We will use [PyTorch](https://pytorch.org/get-started/locally/) to create an image classifier and perform inference using gRPC calls.

This article is also hosted on [GitHub](https://github.com/FrancescoSaverioZuppichini/deploy-models-with-grpc-pytorch-asyncio)

## What's gRPC

What's [gRPC](https://grpc.io/)? GRPC is a framework for implementing Remote Procedure Call (RPC) via HTTP/2 that runs on any device. It's developed and maintained mainly by Google and it's widely used in the industry. It allows two machines to communicate, similar to HTTP but with better syntax and performance. It's used to define microservices that may use different programming languages.

It works by defining the fields of the messages the client and server will exchange and the signature of the function we will expose, with a special syntax in a `.proto` file, then gRPC generates both client and server code and you can call the function directly from the client.

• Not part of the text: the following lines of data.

Lemma one_end_message_and_it_is_last_witness :
  let os := fun _ : Cmd => @None error in
  let w := mkWorld 65 [] [] in
  let ls := [ChildWrites ToStdout (list_ascii_of_string "hello");
             KillCall (Some (new_process w []));
             ChildWrites ToStderr (list_ascii_of_string "oops");
             KillStep 0; ChildExits (Some (mkError "signal: killed"));
             WaitStep; WaitStep; WaitStep; KillStep 0] in
  exists (p : Process) (s : System),
    snd (StartProcess os None ["yes"%string] [] w) = Some p /\
    steps ls (init_system p) = Some s /\
    exists emitted : list Message,
      out (proc s) = map Send emitted /\
      (List.length (filter is_end emitted) <= 1)%nat.
Proof.
  intros os w ls.
  set (p0 := set_run (new_process w []) (Some (cmd (new_process w []) None "yes" []))).
  assert (Hp : snd (StartProcess os None ["yes"%string] [] w) = Some p0)
    by (vm_compute; reflexivity).
  destruct (steps ls (init_system p0)) as [s0|] eqn:Hs;
    [|vm_compute in Hs; discriminate Hs].
  exists p0, s0.
  split; [exact Hp|]. split; [exact Hs|].
  destruct (one_end_message_and_it_is_last os None ["yes"%string] [] w)
    as [_ H].
  destruct (H _ ls _ Hp Hs) as (_ & (emitted & Ho & _ & Hn & _) & _).
  exists emitted. split; [exact Ho | exact Hn].
Defined.

(** ** Killing a process *)

Lemma kill_step_signal (k : nat) (s : System) :
  nth_error (kill_calls s) k = Some KillSignal ->
  kill_step k s =
  Some (mkSystem (proc s) (child s)
          (match child s with Running => S (signals s) | Finished _ => signals s end)
          (wait_task s) (set_nth k KillRecv (kill_calls s))).
Proof. intros H. unfold kill_step. now rewrite H. Qed.

Lemma kill_step_recv (k : nat) (s : System) :
  nth_error (kill_calls s) k = Some KillRecv ->
  kill_step k s =
  if Done (proc s)
  then Some (mkSystem (proc s) (child s) (signals s) (wait_task s)
               (set_nth k KillReturned (kill_calls s)))
  else None.
Proof. intros H. unfold kill_step. now rewrite H. Qed.

Lemma nth_error_lt {A : Type} (l : list A) (k : nat) (a : A) :
  nth_error l k = Some a -> (k < List.length l)%nat.
Proof. intros H. apply nth_error_Some. congruence. Qed.

(** A call of [Kill] on a process whose [Done] is closed runs through
    without changing anything but its own record. *)
Lemma Kill_after_Done (out0 : chan) (i : string) (h : Process) (s : System) :
  lifecycle_inv out0 i s ->
  Done (proc s) = true ->
  steps [KillCall (Some h); KillStep (List.length (kill_calls s));
         KillStep (List.length (kill_calls s))] s =
  Some (mkSystem (proc s) (child s) (signals s) (wait_task s)
          (kill_calls s ++ [KillReturned])).
Proof.
  intros (_ & _ & (pre & _ & Hw) & _) Hd.
  destruct s as [p ch sg wt ks]. cbn [proc child signals wait_task kill_calls] in *.
  assert (Hch : exists st, ch = Finished st).
  { destruct wt as [|err| |].
    - destruct Hw as [_ Hf]. congruence.
    - destruct Hw as (_ & Hf & _). congruence.
    - destruct Hw as (err & _ & Hf & _). congruence.
    - destruct Hw as (err & _ & _ & Hc). now exists err. }
  destruct Hch as [st ->].
  cbn [steps step Kill]. rewrite kill_step_signal; cbn [kill_calls].
  2:{ rewrite nth_error_app2 by lia. now rewrite Nat.sub_diag. }
  cbn [proc child signals wait_task]. rewrite set_nth_app_last.
  rewrite kill_step_recv; cbn [kill_calls proc].
  2:{ rewrite nth_error_app2 by lia. now rewrite Nat.sub_diag. }
  rewrite Hd. cbn [child signals wait_task]. now rewrite set_nth_app_last.
Qed.

(** Once the child has exited, a pending call of [Kill] can be brought
    to its return by the goroutine [p.wait()] and the call itself. *)
Lemma Kill_can_return (out0 : chan) (i : string) (k : nat) (s : System)
  (status : option error) :
  lifecycle_inv out0 i s ->
  child s = Finished status ->
  nth_error (kill_calls s) k = Some KillSignal \/
  nth_error (kill_calls s) k = Some KillRecv ->
  exists (ls : list label) (s' : System),
    steps ls s = Some s' /\
    nth_error (kill_calls s') k = Some KillReturned /\
    Forall (of_wait_or_kill k) ls.
Proof.
  intros Hinv Hch Hk.
  destruct (lifecycle_can_finish out0 i s Hinv)
    as (ls & s1 & Hs1 & Hwt & Hd & Hks & Honly).
  specialize (Honly status Hch).
  assert (Hfa : Forall (of_wait_or_kill k) ls).
  { eapply Forall_impl; [|exact Honly]. intros l ->. now left. }
  assert (Hlt : (k < List.length (kill_calls s))%nat)
    by (destruct Hk as [Hk | Hk]; eapply nth_error_lt; exact Hk).
  rewrite <- Hks in Hk, Hlt.
  destruct Hk as [Hk | Hk].
  - exists (ls ++ [KillStep k; KillStep k]). eexists. split; [|split].
    + rewrite (steps_app ls _ s s1 Hs1). cbn [steps step].
      rewrite (kill_step_signal k s1 Hk).
      rewrite kill_step_recv; cbn [kill_calls proc].
      * rewrite Hd. reflexivity.
      * now apply nth_error_set_nth.
    + cbn [kill_calls]. apply nth_error_set_nth.
      now rewrite length_set_nth.
    + apply Forall_app. split; [exact Hfa|].
      repeat constructor; now right.
  - exists (ls ++ [KillStep k]). eexists. split; [|split].
    + rewrite (steps_app ls _ s s1 Hs1). cbn [steps step].
      rewrite (kill_step_recv k s1 Hk), Hd. reflexivity.
    + cbn [kill_calls]. now apply nth_error_set_nth.
    + apply Forall_app. split; [exact Hfa|].
      repeat constructor; now right.
Qed.

Lemma Done_iff_WaitDone (out0 : chan) (i : string) (s : System) :
  lifecycle_inv out0 i s ->
  (Done (proc s) = true <-> wait_task s = WaitDone) /\
  (wait_task s = WaitDone ->
     (exists status, child s = Finished status) /\
     exists (pre : list Message) (e : Message),
       out (proc s) = out0 ++ map Send (pre ++ [e]) /\
       is_end e = true /\ Id e = i).
Proof.
  intros (_ & _ & (pre & _ & Hw) & _).
  destruct (wait_task s) as [|err| |].
  - destruct Hw as [_ Hd]. split; [split|]; intros H; congruence.
  - destruct Hw as (_ & Hd & _). split; [split|]; intros H; congruence.
  - destruct Hw as (err & _ & Hd & _). split; [split|]; intros H; congruence.
  - destruct Hw as (err & Ho & Hd & Hc). split; [split; auto|].
    intros _. split; [now exists err|].
    exists pre, (end_message i err). now repeat split.
Qed.

(** C5: [Kill] on a nil pointer does nothing.  On the process returned
    by [StartProcess], at every moment of its life: a call first asks
    the operating system to kill the child (the signal reaches the child
    if it still runs) and sends nothing; it then cannot go on while
    [Done] is open and returns when [Done] is closed; [Done] is closed
    exactly when [p.wait()] has finished, so a call that has returned
    finds the child gone and the [end] message sent; when [Done] is
    closed already a call, and a second one after it, run through and
    change nothing else; and once the child has exited every pending
    call can be brought to its return by [p.wait()] and the call
    itself. *)
Theorem Kill_waits_for_Done (os_start : Cmd -> option error)
  (dir : option string) (args : list string) (out0 : chan) (w : World)
  (p : Process) (ls : list label) (s : System) :
  snd (StartProcess os_start dir args out0 w) = Some p ->
  steps ls (init_system p) = Some s ->
  Kill None s = s /\
  step (KillCall None) s = Some s /\
  kill_calls (Kill (Some p) s) = kill_calls s ++ [KillSignal] /\
  (forall k : nat,
     nth_error (kill_calls s) k = Some KillSignal ->
     exists s' : System,
       step (KillStep k) s = Some s' /\
       nth_error (kill_calls s') k = Some KillRecv /\
       proc s' = proc s /\
       (child s = Running -> signals s' = S (signals s))) /\
  (forall k : nat,
     nth_error (kill_calls s) k = Some KillRecv ->
     (Done (proc s) = false -> step (KillStep k) s = None) /\
     (Done (proc s) = true ->
        exists s' : System,
          step (KillStep k) s = Some s' /\
          nth_error (kill_calls s') k = Some KillReturned /\
          proc s' = proc s)) /\
  (forall k : nat,
     nth_error (kill_calls s) k = Some KillReturned ->
     Done (proc s) = true /\
     wait_task s = WaitDone /\
     (exists status, child s = Finished status) /\
     exists (pre : list Message) (e : Message),
       out (proc s) = out0 ++ map Send (pre ++ [e]) /\
       is_end e = true /\ Id e = id p) /\
  (Done (proc s) = true <-> wait_task s = WaitDone) /\
  (Done (proc s) = true ->
     let n := List.length (kill_calls s) in
     steps [KillCall (Some p); KillStep n; KillStep n] s =
       Some (mkSystem (proc s) (child s) (signals s) (wait_task s)
               (kill_calls s ++ [KillReturned])) /\
     steps [KillCall (Some p); KillStep n; KillStep n;
            KillCall (Some p); KillStep (S n); KillStep (S n)] s =
       Some (mkSystem (proc s) (child s) (signals s) (wait_task s)
               (kill_calls s ++ [KillReturned; KillReturned]))) /\
  (forall (k : nat) (status : option error),
     child s = Finished status ->
     nth_error (kill_calls s) k = Some KillSignal \/
     nth_error (kill_calls s) k = Some KillRecv ->
     exists (ls' : list label) (s' : System),
       steps ls' s = Some s' /\
       nth_error (kill_calls s') k = Some KillReturned /\
       Forall (of_wait_or_kill k) ls').
Proof.
  intros Hp Hsteps.
  destruct (StartProcess_cases os_start dir args out0 w)
    as [(err & Hr) | (c & Hso & Hse & Hr)]; rewrite Hr in Hp; cbn [snd] in Hp;
    [discriminate|].
  injection Hp as <-. set (i := string_of_int (uniq w)) in *.
  pose proof (steps_lifecycle_inv out0 i ls _ s
                (init_lifecycle_inv out0 i c Hso Hse) Hsteps) as Hinv.
  destruct (Done_iff_WaitDone out0 i s Hinv) as [Hiff Hdone].
  split; [reflexivity|]. split; [reflexivity|]. split; [reflexivity|].
  split; [|split; [|split; [|split; [exact Hiff|split]]]].
  - intros k Hk. eexists. cbn [step]. rewrite (kill_step_signal k s Hk).
    split; [reflexivity|]. cbn [kill_calls proc signals]. split; [|split].
    + apply nth_error_set_nth. eapply nth_error_lt; exact Hk.
    + reflexivity.
    + intros ->. reflexivity.
  - intros k Hk. cbn [step]. rewrite (kill_step_recv k s Hk). split.
    + intros ->. reflexivity.
    + intros ->. eexists. split; [reflexivity|]. cbn [kill_calls proc].
      split; [|reflexivity].
      apply nth_error_set_nth. eapply nth_error_lt; exact Hk.
  - intros k Hk.
    destruct Hinv as (_ & _ & _ & Hret).
    rewrite Forall_forall in Hret.
    assert (Hd : Done (proc s) = true).
    { apply (Hret KillReturned); [|reflexivity]. eapply nth_error_In; exact Hk. }
    pose proof (proj1 Hiff Hd) as Hwt.
    split; [exact Hd|]. split; [exact Hwt|]. exact (Hdone Hwt).
  - intros Hd n. unfold n.
    pose proof (Kill_after_Done out0 i (mkProcess i out0 false (Some c)) s Hinv Hd)
      as H1.
    split; [exact H1|].
    set (s1 := mkSystem (proc s) (child s) (signals s) (wait_task s)
                 (kill_calls s ++ [KillReturned])) in *.
    pose proof (steps_lifecycle_inv out0 i _ s s1 Hinv H1) as Hinv1.
    pose proof (Kill_after_Done out0 i (mkProcess i out0 false (Some c)) s1 Hinv1 Hd)
      as H2.
    change (steps ([KillCall (Some (mkProcess i out0 false (Some c)));
                    KillStep (List.length (kill_calls s));
                    KillStep (List.length (kill_calls s))] ++
                   [KillCall (Some (mkProcess i out0 false (Some c)));
                    KillStep (S (List.length (kill_calls s)));
                    KillStep (S (List.length (kill_calls s)))]) s =
            Some (mkSystem (proc s) (child s) (signals s) (wait_task s)
                    (kill_calls s ++ [KillReturned; KillReturned]))).
    rewrite (steps_app _ _ s s1 H1).
    replace (S (List.length (kill_calls s))) with (List.length (kill_calls s1))
      by (unfold s1; cbn [kill_calls]; rewrite length_app; simpl; lia).
    rewrite H2. unfold s1. cbn [proc child signals wait_task kill_calls].
    now rewrite <- app_assoc.
  - intros k status Hch Hk. exact (Kill_can_return out0 i k s status Hinv Hch Hk).
Qed.

Lemma Kill_waits_for_Done_witness :
  let os := fun _ : Cmd => @None error in
  let w := mkWorld 65 [] [] in
  let h := new_process w [] in
  let ls := [KillCall (Some h); ChildWrites ToStdout (list_ascii_of_string "y");
             KillStep 0; ChildExits (Some (mkError "signal: killed"));
             WaitStep; WaitStep; WaitStep; KillStep 0] in
  exists (p : Process) (s : System),
    snd (StartProcess os None ["yes"%string] [] w) = Some p /\
    steps ls (init_system p) = Some s /\
    nth_error (kill_calls s) 0 = Some KillReturned /\
    Done (proc s) = true /\ wait_task s = WaitDone.
Proof.
  intros os w h ls.
  set (p0 := set_run (new_process w []) (Some (cmd (new_process w []) None "yes" []))).
  assert (Hp : snd (StartProcess os None ["yes"%string] [] w) = Some p0)
    by (vm_compute; reflexivity).
  destruct (steps ls (init_system p0)) as [s0|] eqn:Hs;
    [|vm_compute in Hs; discriminate Hs].
  exists p0, s0.
  split; [exact Hp|]. split; [exact Hs|].
  assert (Hk : nth_error (kill_calls s0) 0 = Some KillReturned).
  { pose proof Hs as Hv. vm_compute in Hv. injection Hv as <-. reflexivity. }
  split; [exact Hk|].
  destruct (Kill_waits_for_Done os None ["yes"%string] [] w _ ls _ Hp Hs)
    as (_ & _ & _ & _ & _ & Hret & _).
  destruct (Hret 0%nat Hk) as (Hd & Hwt & _).
  split; [exact Hd | exact Hwt].
Defined.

gRPC services send and receive data as Protocol Buffer (Protobuf) messages, they can be better compressed than human-readable format (like JSON or XML), thus the better performance.

## Getting Started

Let's start by setup our environment using virtual env

**Tested with python 3.9**

```
python -m venv .venv
```

Then, let's install all the required packages, `grpcio`, `grpcio-tools`, `torch`, `torchvision` and `Pillow`

```
pip install grpcio grpcio-tools torch torchvision Pillow==9.3.0
```

All set!

We will work on 4 files,

```
.
└── src
├── client.py
├── inference.proto
├── inference.py
└── server.py
```

- `client.py` holds the client code we will use to send inference requests
- `server.py` holds the server code responsible for receiving the inference request and sending a reply
- `inference.py` holds the actual model and inference logic
- `inference.proto` holds the protocol buffer messages definition

Let's start by coding our model inside `inference.py`

## Inference

We will use `resnet34` from `torchvision`. First thing, we define our preprocessing transformation

```python
# inference.py
import torchvision.transforms as T

preprocess = T.Compose(
[
T.Resize((224, 224)),
T.ToTensor(),
T.Normalize(
mean=[0.485, 0.456, 0.406],
std=[0.229, 0.224, 0.225],
),
]
)

if __name__ == "__main__":
from PIL import Image
image = Image.open('./examples/cat.jpg')
tensor = preprocess(image)
print(tensor.shape)
```

Sweet, now the model

```python
# inference.py
from typing import List

import torch
import torchvision.transforms as T
from PIL import Image
from torchvision.models import ResNet34_Weights, resnet34

preprocess = ...
model = resnet34(weights=ResNet34_Weights.IMAGENET1K_V1).eval()

@torch.no_grad()
def inference(images: List[Image.Image]) -> List[int]:
batch = torch.stack([preprocess(image) for image in images])
logits = model(batch)
preds = logits.argmax(dim=1).tolist()
return preds

if __name__ == "__main__":
image = Image.open("./examples/cat.jpg")
print(inference([image]))

```

The model will output `262`, which is the right class for our `cat`. Our `inference` function takes a list of `Pil` images and creates a batch, then it collects the right classes and converts them to a list of class ids.

Nice, we have our model setup.

## Server

The next step is to create the actual gRPC server. First, we describe the message and the service in the `.proto` file.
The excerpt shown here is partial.